··· INPUT MATERIAL ···
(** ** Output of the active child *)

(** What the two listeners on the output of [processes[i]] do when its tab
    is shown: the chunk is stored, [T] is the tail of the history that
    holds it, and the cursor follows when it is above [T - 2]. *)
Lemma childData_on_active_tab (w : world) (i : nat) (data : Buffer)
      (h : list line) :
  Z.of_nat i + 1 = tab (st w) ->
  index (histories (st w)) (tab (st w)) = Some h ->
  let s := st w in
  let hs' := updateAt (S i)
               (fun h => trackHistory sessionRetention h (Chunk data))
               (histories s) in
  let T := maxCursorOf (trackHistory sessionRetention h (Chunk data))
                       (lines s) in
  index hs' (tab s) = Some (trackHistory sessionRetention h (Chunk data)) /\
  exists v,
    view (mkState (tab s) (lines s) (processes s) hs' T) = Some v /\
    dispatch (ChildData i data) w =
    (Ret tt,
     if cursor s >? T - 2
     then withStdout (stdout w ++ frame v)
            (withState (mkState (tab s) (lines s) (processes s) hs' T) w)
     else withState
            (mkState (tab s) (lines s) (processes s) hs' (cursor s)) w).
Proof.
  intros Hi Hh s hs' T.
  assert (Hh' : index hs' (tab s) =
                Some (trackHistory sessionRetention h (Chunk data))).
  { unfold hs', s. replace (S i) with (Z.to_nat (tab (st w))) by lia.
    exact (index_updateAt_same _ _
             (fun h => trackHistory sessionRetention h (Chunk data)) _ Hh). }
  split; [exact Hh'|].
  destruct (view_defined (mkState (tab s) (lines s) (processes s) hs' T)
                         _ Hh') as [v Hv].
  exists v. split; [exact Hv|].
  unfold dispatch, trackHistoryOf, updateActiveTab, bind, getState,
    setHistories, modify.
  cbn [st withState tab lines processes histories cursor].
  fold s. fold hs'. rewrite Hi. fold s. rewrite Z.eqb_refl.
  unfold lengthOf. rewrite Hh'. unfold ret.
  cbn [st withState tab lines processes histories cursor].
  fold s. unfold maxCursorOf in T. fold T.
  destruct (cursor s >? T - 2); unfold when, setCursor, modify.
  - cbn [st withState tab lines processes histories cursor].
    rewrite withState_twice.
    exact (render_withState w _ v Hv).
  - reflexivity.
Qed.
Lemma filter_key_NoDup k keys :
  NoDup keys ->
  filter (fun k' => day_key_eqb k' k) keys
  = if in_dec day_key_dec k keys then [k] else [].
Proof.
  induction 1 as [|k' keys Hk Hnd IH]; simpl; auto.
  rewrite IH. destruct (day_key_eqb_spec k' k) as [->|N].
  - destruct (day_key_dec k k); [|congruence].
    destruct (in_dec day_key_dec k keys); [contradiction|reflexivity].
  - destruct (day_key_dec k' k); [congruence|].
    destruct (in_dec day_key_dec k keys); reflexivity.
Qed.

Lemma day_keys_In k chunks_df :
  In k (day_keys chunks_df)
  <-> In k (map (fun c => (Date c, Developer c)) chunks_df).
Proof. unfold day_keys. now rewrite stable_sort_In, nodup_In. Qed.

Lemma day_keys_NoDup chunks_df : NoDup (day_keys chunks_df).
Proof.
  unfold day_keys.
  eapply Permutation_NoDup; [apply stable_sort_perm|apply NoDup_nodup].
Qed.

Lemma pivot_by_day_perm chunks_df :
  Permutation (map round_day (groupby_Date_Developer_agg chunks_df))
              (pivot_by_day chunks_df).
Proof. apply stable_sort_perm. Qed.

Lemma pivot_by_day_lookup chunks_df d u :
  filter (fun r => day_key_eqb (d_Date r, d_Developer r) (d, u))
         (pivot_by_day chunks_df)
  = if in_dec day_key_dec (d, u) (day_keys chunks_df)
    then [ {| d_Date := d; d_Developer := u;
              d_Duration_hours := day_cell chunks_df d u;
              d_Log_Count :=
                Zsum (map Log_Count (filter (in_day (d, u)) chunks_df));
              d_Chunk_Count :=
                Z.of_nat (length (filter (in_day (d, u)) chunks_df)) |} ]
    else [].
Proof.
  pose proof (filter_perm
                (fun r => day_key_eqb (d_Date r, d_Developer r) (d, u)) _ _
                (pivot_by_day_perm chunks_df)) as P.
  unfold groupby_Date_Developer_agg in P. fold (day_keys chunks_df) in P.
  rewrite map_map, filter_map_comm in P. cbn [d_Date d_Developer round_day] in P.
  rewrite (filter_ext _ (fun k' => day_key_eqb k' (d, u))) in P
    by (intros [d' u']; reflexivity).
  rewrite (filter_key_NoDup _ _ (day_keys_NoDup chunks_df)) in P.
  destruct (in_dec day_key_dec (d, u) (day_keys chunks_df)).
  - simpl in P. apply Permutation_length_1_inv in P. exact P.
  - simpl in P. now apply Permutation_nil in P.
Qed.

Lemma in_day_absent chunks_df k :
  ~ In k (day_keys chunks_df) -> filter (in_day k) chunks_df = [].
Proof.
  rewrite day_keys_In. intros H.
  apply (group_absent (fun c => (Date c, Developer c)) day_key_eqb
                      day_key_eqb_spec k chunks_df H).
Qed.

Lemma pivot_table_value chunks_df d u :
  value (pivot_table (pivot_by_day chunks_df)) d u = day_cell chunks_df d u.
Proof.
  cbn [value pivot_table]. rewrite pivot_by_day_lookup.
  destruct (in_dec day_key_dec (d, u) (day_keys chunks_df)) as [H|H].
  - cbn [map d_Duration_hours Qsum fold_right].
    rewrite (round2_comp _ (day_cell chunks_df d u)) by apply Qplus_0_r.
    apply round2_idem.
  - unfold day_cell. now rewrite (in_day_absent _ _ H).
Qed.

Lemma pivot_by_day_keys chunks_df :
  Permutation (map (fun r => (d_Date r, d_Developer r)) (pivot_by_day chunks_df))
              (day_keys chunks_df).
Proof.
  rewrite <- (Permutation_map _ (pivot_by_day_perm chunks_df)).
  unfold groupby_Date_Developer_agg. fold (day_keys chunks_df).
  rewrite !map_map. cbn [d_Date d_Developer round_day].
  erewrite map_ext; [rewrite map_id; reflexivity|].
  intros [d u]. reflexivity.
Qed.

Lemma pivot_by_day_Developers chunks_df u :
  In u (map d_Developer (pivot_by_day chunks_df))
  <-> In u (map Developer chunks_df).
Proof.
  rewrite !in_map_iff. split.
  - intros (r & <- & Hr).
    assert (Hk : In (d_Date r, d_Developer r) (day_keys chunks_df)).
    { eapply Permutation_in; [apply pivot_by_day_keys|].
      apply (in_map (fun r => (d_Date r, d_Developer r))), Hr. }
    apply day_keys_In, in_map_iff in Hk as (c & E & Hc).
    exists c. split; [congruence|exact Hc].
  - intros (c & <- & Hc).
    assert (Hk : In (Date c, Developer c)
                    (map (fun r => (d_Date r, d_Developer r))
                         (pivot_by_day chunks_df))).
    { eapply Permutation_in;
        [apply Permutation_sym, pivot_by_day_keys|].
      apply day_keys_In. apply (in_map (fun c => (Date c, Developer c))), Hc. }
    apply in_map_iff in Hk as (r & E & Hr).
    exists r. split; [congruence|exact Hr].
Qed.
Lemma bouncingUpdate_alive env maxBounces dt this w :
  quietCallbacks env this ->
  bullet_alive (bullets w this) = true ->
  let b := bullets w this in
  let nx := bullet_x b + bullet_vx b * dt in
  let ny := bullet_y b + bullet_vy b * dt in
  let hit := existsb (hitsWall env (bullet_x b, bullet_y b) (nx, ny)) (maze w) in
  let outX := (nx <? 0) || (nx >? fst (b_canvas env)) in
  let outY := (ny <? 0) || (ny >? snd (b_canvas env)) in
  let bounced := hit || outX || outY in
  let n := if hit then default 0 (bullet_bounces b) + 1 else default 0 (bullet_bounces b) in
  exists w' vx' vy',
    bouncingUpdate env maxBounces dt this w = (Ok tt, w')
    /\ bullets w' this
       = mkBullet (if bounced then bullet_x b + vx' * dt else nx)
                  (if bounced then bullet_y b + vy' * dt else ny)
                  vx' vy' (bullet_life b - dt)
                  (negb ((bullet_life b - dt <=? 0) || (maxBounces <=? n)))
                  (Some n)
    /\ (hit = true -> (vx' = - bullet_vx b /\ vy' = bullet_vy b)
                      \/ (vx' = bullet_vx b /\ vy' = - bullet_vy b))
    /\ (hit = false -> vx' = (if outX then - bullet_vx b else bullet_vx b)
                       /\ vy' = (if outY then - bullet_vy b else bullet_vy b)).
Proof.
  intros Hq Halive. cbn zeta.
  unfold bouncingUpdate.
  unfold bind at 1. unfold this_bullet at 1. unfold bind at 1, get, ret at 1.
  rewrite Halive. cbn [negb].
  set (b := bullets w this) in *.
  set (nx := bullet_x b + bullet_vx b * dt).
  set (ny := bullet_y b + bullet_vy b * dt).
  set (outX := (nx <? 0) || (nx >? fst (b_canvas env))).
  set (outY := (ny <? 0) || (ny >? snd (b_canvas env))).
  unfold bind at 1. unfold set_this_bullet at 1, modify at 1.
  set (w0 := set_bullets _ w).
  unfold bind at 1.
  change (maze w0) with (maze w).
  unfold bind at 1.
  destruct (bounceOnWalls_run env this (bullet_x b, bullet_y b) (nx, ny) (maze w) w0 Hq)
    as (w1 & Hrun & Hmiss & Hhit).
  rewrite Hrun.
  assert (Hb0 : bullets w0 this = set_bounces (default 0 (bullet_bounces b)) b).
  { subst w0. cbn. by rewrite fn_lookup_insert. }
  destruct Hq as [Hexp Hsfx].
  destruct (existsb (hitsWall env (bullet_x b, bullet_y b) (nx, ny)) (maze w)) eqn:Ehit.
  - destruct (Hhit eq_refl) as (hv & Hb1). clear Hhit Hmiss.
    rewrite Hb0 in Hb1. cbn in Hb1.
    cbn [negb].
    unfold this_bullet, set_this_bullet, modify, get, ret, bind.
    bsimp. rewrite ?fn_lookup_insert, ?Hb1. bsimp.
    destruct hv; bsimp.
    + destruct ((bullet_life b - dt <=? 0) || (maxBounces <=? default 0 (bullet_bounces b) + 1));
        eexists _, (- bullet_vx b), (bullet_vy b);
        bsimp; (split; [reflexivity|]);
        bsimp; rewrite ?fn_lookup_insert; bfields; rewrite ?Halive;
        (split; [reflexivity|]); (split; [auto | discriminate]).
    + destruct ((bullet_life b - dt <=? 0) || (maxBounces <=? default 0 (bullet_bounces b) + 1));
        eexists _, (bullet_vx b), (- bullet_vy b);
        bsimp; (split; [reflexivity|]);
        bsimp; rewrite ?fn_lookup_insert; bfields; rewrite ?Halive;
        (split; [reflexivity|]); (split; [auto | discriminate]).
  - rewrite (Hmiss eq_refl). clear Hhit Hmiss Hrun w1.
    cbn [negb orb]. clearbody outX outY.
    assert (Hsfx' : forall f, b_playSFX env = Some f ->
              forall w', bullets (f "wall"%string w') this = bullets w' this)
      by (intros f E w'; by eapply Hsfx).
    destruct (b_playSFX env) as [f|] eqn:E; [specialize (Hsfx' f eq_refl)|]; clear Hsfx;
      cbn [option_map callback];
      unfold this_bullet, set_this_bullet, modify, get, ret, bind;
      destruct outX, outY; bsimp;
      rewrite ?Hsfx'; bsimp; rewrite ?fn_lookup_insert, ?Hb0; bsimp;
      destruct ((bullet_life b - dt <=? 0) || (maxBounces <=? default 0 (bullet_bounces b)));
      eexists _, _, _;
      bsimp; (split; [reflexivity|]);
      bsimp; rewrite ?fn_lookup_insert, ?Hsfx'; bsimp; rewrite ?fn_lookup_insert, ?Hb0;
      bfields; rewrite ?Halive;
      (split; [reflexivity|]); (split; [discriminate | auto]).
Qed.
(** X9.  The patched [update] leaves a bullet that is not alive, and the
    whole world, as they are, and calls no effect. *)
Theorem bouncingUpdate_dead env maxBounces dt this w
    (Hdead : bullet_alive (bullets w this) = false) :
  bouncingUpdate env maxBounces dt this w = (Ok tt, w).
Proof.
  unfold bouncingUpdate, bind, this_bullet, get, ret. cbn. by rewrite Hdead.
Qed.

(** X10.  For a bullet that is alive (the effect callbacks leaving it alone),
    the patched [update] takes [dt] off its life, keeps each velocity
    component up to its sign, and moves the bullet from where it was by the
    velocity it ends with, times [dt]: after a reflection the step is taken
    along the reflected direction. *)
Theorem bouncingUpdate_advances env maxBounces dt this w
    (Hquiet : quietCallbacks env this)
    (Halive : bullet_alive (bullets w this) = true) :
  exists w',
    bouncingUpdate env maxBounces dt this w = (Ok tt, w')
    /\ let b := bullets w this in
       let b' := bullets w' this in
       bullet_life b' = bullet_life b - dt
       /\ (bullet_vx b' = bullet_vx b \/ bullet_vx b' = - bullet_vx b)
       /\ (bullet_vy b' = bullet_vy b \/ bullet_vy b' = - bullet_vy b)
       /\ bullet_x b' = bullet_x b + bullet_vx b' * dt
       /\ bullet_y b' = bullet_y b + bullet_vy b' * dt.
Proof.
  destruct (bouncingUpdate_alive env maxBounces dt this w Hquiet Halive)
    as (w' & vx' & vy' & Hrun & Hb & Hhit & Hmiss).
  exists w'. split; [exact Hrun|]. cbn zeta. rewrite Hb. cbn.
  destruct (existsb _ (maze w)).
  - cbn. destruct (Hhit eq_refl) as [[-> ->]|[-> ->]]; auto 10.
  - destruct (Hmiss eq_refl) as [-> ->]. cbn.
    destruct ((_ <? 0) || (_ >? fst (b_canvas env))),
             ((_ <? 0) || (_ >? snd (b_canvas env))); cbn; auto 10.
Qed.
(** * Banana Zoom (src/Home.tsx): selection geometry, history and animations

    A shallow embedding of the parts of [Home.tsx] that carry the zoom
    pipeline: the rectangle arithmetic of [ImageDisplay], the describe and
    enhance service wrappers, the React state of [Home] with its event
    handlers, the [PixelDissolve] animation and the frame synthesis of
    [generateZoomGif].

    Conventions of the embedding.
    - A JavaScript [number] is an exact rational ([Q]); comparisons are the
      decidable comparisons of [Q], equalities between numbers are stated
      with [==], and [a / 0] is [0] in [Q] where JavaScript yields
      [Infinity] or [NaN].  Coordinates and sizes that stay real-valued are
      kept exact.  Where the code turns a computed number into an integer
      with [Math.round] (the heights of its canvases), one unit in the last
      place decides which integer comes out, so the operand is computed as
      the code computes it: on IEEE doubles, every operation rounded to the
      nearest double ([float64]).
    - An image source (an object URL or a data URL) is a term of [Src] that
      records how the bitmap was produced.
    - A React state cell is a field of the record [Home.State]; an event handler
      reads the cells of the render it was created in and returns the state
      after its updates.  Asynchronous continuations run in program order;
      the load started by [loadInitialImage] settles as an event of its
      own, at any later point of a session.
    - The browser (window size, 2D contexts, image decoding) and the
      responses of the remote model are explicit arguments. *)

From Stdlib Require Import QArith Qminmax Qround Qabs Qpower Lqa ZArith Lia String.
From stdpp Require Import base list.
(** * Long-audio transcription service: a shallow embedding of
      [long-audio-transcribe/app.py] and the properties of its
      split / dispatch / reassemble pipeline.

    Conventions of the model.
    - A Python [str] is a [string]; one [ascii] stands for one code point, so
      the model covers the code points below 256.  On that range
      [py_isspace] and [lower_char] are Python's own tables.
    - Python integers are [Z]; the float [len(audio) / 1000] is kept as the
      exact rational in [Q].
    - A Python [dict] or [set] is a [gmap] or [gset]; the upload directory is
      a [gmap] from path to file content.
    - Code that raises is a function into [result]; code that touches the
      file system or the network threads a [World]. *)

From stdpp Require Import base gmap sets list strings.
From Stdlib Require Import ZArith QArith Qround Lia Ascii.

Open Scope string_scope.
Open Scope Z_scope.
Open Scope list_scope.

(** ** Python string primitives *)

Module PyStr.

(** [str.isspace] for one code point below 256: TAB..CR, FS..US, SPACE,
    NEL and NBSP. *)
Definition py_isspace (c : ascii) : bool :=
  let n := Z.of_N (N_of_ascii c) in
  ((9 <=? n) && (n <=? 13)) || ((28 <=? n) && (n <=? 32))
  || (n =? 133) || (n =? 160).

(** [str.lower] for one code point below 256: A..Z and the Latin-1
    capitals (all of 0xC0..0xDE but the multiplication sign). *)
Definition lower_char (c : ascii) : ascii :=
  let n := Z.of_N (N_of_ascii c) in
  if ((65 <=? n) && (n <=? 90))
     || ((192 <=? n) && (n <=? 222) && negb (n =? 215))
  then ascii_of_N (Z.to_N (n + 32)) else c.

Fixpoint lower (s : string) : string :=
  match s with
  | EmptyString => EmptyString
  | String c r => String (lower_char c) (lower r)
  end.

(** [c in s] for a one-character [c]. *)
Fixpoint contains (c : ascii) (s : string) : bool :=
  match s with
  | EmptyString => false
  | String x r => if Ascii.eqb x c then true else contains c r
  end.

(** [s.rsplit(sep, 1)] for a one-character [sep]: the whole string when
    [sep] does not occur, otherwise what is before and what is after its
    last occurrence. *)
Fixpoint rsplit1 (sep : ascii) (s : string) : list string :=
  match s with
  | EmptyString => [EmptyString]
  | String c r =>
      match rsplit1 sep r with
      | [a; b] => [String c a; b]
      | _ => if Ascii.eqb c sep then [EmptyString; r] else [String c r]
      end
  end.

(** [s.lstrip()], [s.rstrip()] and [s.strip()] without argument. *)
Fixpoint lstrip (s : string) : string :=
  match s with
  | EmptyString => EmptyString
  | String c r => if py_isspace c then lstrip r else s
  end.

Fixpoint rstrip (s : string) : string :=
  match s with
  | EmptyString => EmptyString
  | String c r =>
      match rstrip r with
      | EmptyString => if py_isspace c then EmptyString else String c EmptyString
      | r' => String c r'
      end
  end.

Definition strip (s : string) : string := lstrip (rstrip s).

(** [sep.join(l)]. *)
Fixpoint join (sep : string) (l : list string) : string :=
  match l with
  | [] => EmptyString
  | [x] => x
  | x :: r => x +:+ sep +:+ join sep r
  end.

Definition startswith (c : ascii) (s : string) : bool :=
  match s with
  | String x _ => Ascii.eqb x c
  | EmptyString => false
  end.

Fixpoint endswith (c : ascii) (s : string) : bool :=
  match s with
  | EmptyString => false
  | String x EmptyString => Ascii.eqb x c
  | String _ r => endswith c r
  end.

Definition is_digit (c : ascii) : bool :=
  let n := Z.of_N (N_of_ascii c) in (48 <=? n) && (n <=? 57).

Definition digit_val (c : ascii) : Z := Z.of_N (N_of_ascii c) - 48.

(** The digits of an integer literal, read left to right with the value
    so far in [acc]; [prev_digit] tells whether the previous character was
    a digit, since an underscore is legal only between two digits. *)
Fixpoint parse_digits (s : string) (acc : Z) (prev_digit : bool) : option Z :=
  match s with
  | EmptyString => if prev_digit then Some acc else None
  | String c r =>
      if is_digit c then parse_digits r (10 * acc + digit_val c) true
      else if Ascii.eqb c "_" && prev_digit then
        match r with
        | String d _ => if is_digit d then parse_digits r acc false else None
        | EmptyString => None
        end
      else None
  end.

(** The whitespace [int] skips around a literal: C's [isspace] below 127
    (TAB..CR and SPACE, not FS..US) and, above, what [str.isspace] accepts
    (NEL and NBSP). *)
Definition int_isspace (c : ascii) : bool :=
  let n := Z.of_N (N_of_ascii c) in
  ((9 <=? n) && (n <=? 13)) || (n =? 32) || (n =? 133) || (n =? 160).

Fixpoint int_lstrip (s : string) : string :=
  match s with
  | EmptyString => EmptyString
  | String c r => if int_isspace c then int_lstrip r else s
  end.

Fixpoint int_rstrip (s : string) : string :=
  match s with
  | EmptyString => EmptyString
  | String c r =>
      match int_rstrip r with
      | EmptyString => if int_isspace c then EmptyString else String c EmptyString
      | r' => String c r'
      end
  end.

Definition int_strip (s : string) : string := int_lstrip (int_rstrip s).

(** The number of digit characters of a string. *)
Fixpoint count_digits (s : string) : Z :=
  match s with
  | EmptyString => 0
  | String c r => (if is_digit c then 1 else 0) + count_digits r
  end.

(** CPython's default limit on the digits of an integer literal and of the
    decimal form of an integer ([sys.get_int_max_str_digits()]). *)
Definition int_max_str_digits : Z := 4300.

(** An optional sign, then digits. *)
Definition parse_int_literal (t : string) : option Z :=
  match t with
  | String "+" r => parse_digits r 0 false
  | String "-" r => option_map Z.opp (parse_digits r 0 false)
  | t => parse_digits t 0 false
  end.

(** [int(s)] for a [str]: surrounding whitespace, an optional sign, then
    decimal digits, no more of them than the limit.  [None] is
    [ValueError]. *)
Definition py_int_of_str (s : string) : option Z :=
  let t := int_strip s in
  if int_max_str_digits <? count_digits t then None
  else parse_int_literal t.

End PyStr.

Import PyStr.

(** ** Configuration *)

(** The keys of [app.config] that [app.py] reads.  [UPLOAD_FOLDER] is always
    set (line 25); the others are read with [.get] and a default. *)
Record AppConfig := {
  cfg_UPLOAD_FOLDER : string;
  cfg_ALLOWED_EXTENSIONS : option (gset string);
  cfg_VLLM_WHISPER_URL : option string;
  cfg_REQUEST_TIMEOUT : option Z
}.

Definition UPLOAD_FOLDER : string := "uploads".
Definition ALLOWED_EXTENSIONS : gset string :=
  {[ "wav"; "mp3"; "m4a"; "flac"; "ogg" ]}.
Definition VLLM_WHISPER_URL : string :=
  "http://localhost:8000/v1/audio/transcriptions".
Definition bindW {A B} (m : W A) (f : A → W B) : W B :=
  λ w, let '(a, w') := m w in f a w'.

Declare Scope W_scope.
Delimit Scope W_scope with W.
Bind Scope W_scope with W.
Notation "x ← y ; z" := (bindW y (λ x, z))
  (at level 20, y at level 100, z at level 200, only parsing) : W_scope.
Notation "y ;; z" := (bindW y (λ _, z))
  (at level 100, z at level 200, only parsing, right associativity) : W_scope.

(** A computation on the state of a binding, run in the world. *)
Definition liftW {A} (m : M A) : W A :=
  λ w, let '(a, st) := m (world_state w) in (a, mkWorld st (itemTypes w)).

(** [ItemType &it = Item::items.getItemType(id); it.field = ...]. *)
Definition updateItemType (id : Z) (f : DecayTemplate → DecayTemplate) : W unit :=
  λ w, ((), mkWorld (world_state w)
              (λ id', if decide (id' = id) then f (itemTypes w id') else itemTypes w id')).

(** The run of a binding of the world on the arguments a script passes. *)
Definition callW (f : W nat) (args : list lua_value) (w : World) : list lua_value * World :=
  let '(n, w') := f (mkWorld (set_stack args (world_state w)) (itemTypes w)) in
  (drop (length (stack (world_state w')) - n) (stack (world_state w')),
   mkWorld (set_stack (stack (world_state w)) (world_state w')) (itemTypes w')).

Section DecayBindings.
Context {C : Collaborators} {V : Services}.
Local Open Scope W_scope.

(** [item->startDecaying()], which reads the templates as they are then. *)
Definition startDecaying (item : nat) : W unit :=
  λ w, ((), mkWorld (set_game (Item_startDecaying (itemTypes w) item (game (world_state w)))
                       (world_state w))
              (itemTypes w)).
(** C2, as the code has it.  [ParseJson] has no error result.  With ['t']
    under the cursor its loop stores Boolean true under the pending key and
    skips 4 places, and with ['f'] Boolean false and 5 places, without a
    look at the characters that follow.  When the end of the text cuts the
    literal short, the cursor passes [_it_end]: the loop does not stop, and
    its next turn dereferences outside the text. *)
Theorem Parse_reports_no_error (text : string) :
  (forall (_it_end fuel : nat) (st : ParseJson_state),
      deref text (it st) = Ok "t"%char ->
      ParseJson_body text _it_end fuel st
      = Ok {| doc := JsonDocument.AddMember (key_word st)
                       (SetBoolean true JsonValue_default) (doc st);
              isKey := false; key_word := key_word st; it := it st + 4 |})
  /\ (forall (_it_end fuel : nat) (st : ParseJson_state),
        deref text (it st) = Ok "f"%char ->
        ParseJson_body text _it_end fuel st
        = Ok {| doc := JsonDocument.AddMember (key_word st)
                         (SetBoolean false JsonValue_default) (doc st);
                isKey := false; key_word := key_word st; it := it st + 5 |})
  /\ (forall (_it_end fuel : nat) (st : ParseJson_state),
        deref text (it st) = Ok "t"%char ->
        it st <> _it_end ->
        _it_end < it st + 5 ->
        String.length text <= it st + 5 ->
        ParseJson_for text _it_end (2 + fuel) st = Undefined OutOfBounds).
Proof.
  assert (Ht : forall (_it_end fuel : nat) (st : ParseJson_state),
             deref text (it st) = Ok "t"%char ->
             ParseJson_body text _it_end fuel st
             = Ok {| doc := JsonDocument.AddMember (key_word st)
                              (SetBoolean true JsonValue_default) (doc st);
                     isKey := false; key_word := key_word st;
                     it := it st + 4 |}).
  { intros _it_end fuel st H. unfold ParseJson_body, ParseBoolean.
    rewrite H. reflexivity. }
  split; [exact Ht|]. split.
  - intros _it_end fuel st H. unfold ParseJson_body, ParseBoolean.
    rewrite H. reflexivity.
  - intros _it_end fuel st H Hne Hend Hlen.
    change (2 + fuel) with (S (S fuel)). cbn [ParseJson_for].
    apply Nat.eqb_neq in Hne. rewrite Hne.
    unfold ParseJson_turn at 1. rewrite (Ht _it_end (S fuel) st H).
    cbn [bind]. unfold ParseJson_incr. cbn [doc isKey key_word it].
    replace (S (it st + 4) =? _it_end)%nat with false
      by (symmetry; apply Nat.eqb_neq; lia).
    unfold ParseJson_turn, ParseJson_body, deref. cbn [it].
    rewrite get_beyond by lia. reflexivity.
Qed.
···
■ **WHAT NEEDS TO BE DONE**:
The answer must be every line of the listing that holds the word "bounced".

■ **RESPONSE FOR THIS EXERCISE**:
  let bounced := hit || outX || outY in
       = mkBullet (if bounced then bullet_x b + vx' * dt else nx)
                  (if bounced then bullet_y b + vy' * dt else ny)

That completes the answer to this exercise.